Duration: 1st November - 1st December, 2009
Address: 798 Photo Gallery, 798 Art Zone, No.4 Jiuxianqiao Road, Chaoyang District, Beijing
The Narrative of the Memory of the Insignificant
By Su Kunyang
The photographic art of Fang Shengyi dwells much on the niche of the downtrodden – their broken and bleak lives and their secret hopes and desires.
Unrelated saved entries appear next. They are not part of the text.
(** One operation: the datastore does what the specification says. *)
Lemma run_refines o s a :
  implements s a -> same_ports o ->
  exists s', run o s = ((spec o a).1, s') /\ implements s' (spec o a).2 /\ left_stopped s s'.
Proof.
  intros I Ho. destruct o as [pod|name|list pool ep|]; cbn [spec].
  - pose proof (PodUpdate_left pod s) as L. cbn [run]. destruct (a_pool a) as [pool|] eqn:Hp.
    + destruct (implements_update s a pod pool I Hp) as (s' & E & I'). rewrite E in L. by exists s'.
    + exists s. unfold PodUpdateOrAddIfNotExist. by rewrite (im_pool _ _ I), Hp.
  - eexists. split; [reflexivity|]. cbn. split.
    + eapply implements_keep; [exact I|apply PodDelete_removes|].
      intros pm. cbn. split; [auto|]. intros Hn. destruct (decide (em_pod_name (pm_metadata pm) = name)); tauto.
    + eapply removes_left; [|apply PodDelete_removes|intros pm; apply _].
      intros key pm H. by apply (im_sound _ _ I).
  - by apply implements_start.
  - eexists. split; [reflexivity|]. cbn. unfold Clear.
    pose proof (implements_pool None s a I ltac:(done)) as I1.
    pose proof (release_visited_removes (with_pool None s)) as R.
    assert (left_stopped s (foldl release_visited (with_pool None s) (sync_range (ds_pods s)))) as L.
    { etrans; [apply (left_stopped_grows s (with_pool None s)); done|].
      eapply removes_left; [|exact R|intros pm; apply _]. intros key pm H. by apply (im_sound _ _ I). }
    destruct R as (A1 & A2 & A3 & r & A4 & A5 & A6). cbn in A1, A2, A3, A4.
    split; [|destruct L as (r' & L1 & L2); exists r'; split; [done|]; intros key pm H _;
             apply (L2 key pm H), eq_None_not_Some; intros [pm' H']; apply A3 in H'; tauto].
    split; cbn; [by rewrite A1; apply I|by rewrite A2|done|by intros ?? H%lookup_empty_Some| | |].
    + by intros ?? H%lookup_empty_Some.
    + by intros ??? H%lookup_empty_Some.
    + rewrite A4. cbn. apply Forall_app. split; [apply I|done].
Qed.

(** ** Properties *)

Definition initial : Abstract := {| a_pools := ∅; a_pool := None; a_pods := ∅ |}.

Lemma implements_initial : implements NewDatastore initial.
Proof. by split. Qed.

(** A sequence of calls, with the answers. *)
Fixpoint run_all (ops : list op) (s : Datastore) : list (outcome ds_error bool) * Datastore :=
  match ops with
  | [] => ([], s)
  | o :: ops => let '(r, s) := run o s in let '(rs, s) := run_all ops s in (r :: rs, s)
  end.
Fixpoint spec_all (ops : list op) (a : Abstract) : list (outcome ds_error bool) * Abstract :=
  match ops with
  | [] => ([], a)
  | o :: ops => let '(r, a) := spec o a in let '(rs, a) := spec_all ops a in (r :: rs, a)
  end.

Lemma run_all_refines ops s a :
  implements s a -> Forall same_ports ops ->
  exists s', run_all ops s = ((spec_all ops a).1, s') /\ implements s' (spec_all ops a).2 /\
    left_stopped s s'.
Proof.
  intros I Hops. revert s a I. induction Hops as [|o ops Ho _ IH]; intros s a I; [by exists s|].
  cbn. destruct (run_refines o s a I Ho) as (s1 & -> & I1 & L1). destruct (spec o a) as [r a1].
  destruct (IH s1 a1 I1) as (s2 & -> & I2 & L2). destruct (spec_all ops a1) as [rs a2].
  exists s2. split; [done|]. split; [done|]. by etrans.
Qed.

Lemma run_all_app ops1 ops2 s :
  (run_all (ops1 ++ ops2) s).2 = (run_all ops2 (run_all ops1 s).2).2.
Proof.
  revert s. induction ops1 as [|o ops1 IH]; intros s; [done|]. cbn.
  destruct (run o s) as [r s1]. specialize (IH s1).
  destruct (run_all (ops1 ++ ops2) s1), (run_all ops1 s1). exact IH.
Qed.

(** C3: the datastore implements a map of pods.  Any sequence of its operations,
    from the empty datastore, whose synchronisations all carry the same target
    ports (at most [max_int64] of them), answers what the map answers;
    afterwards the endpoints are exactly the pods of the map times the ports,
    under distinct names, each with the address of the pod it was last updated
    with, and their refresh loops run.  No operation drops an endpoint without
    stopping it: whenever the key of an endpoint is gone after a further
    operation, that operation released an endpoint of this key with its loop
    stopped, and it is still among the released ones at the end. *)
Theorem datastore_refines_pods ops :
  Forall same_ports ops ->
  let '(answers, s) := run_all ops NewDatastore in
  let '(answers', a) := spec_all ops initial in
  answers = answers' /\ implements s a /\
  (forall key pm, ds_pods s !! key = Some pm ->
     exists pod i port, a_pods a !! pod_key pod = Some pod /\ ports !! i = Some port /\
       key = (p_Namespace pod, rank_name (p_Name pod) i) /\
       pm_metadata pm = endpoint_metadata pod i port /\ pm_loop pm = Running /\ pm_stopped pm = false) /\
  (forall pod i port, a_pods a !! pod_key pod = Some pod -> ports !! i = Some port ->
     exists pm, ds_pods s !! (p_Namespace pod, rank_name (p_Name pod) i) = Some pm /\
       pm_metadata pm = endpoint_metadata pod i port) /\
  (forall ops1 o ops2, ops = ops1 ++ o :: ops2 ->
     let s1 := (run_all ops1 NewDatastore).2 in
     let s2 := (run o s1).2 in
     exists released later,
       ds_released s2 = ds_released s1 ++ released /\ ds_released s = ds_released s2 ++ later /\
       forall key pm, ds_pods s1 !! key = Some pm -> ds_pods s2 !! key = None ->
         exists pm', pm' ∈ released /\ em_key (pm_metadata pm') = key /\ pm_stopped pm' = true).
Proof.
  intros Hops. destruct (run_all_refines ops _ _ implements_initial Hops) as (s & E & I & _).
  assert (s = (run_all ops NewDatastore).2) as Es by by rewrite E.
  rewrite E. destruct (spec_all ops initial) as [rs a]. cbn in I. split_and!; [done|done|..].
  - intros key pm H. destruct (im_sound _ _ I _ _ H) as (S1 & S2 & S3 & pod & i & port & S4 & S5 & S6).
    exists pod, i, port. split_and!; try done. by rewrite S1, S6.
  - apply I.
  - intros ops1 o ops2 ->. apply Forall_app in Hops as [H1 H2].
    inversion H2 as [|?? Ho H3]; subst.
    destruct (run_all_refines ops1 _ _ implements_initial H1) as (s1 & E1 & I1 & _).
    rewrite run_all_app, E1. cbn zeta. cbn [snd run_all].
    destruct (run_refines o s1 _ I1 Ho) as (s2 & E2 & I2 & r & R1 & R2). rewrite E2.
    destruct (run_all_refines ops2 _ _ I2 H3) as (s3 & E3 & _ & r' & R3 & _). rewrite E3.
    by exists r, r'.
Qed.

(** A failed list is lost.  The pool is replaced before the pods are listed,
    so when the list fails the next synchronisation of the same pool finds the
    selector unchanged and succeeds without listing: the pods of the pool have
    no endpoint until their own events. *)
Theorem failed_list_not_retried list list' pool ep s :
  (forall sel, LabelsEquals sel sel = true) ->
  (StartPodMetricsLoop list pool ep s).1 = Err ListFailed ->
  let s' := (StartPodMetricsLoop list pool ep s).2 in
  ds_pods s' = ds_pods s /\ StartPodMetricsLoop list' pool ep s' = (Ret tt, s').
Proof.
  intros Heq. unfold StartPodMetricsLoop. cbv zeta. cbn [ds_pool with_pools].
  destruct (match ds_pool s with Some old => _ | None => true end); [|done].
  destruct (list (ep_Selector ep) (ep_Namespace ep)) as [e|pods].
  - intros _. cbn. split; [done|]. rewrite Heq. cbn. f_equal. unfold with_pool, with_pools. cbn. f_equal.
    destruct (ds_pools s !! ip_Name pool) as [q|] eqn:E; [by rewrite E|]. by rewrite lookup_insert_eq.
  - unfold kbind. destruct (start_ready pods ∅ _) as [[act|e|p] s1] eqn:E; cbn; try done.
    intros [= ->]. exfalso. revert E. clear. generalize (∅ : gset string).
    generalize (with_pool (Some ep) (with_pools match ds_pools s !! ip_Name pool with
      | Some _ => ds_pools s | None => <[ip_Name pool:=InferencePoolToEndpointPool pool]> (ds_pools s) end s)).
    induction pods as [|pod pods IH]; intros s0 act; cbn; [done|].
    destruct (negb _); [apply IH|]. unfold kbind, PodUpdateOrAddIfNotExist.
    destruct (ds_pool s0); [|done]. destruct (store_endpoints _ _ _). apply IH.
Qed.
His rudimentary yet elegant techniques describe the pettiness of their lives with a hint of melancholy – and yet without making moral judgment. Just as a parched plant begins to bloom anew after a sudden drizzle of rain, their desperate existence slowly unfolds through the camera’s lens. The afterimage of the lens exposes the mastery of the photographer, who by integrating the realistic and the dramatic reveals the eternal and symbolic language of the commonplace through his photographic language. In a moment of insight, one feels the subjects of the images are in a state consistent with a cursed timeline of past and present, revealing the repetition and rebirths of their tragedies. Like the dust of our daily lives hidden in the shadows until illuminated by a ray of light, the plight of petty is hardly noticed until perceived by the eyes of the sensitive and empathetic.
These images no doubt are unimportant for the down and out, who desire a glorious future yet see their hopes as the dying embers of a fire, soon to be ashes swept into the dustbin. For those who are fortunate or aspire to loftier heights, there is no loftiness – no nobility in these images. Just as a walk through the vicissitude of recorded history, here an extraordinary moment is inadvertently captured in the corner of the ordinary. These scenes capture the thoughts and emotions of the thousands of the unimportant, as if in their own insignificant society, subsumed in the grander scheme of politics, economics, and nation.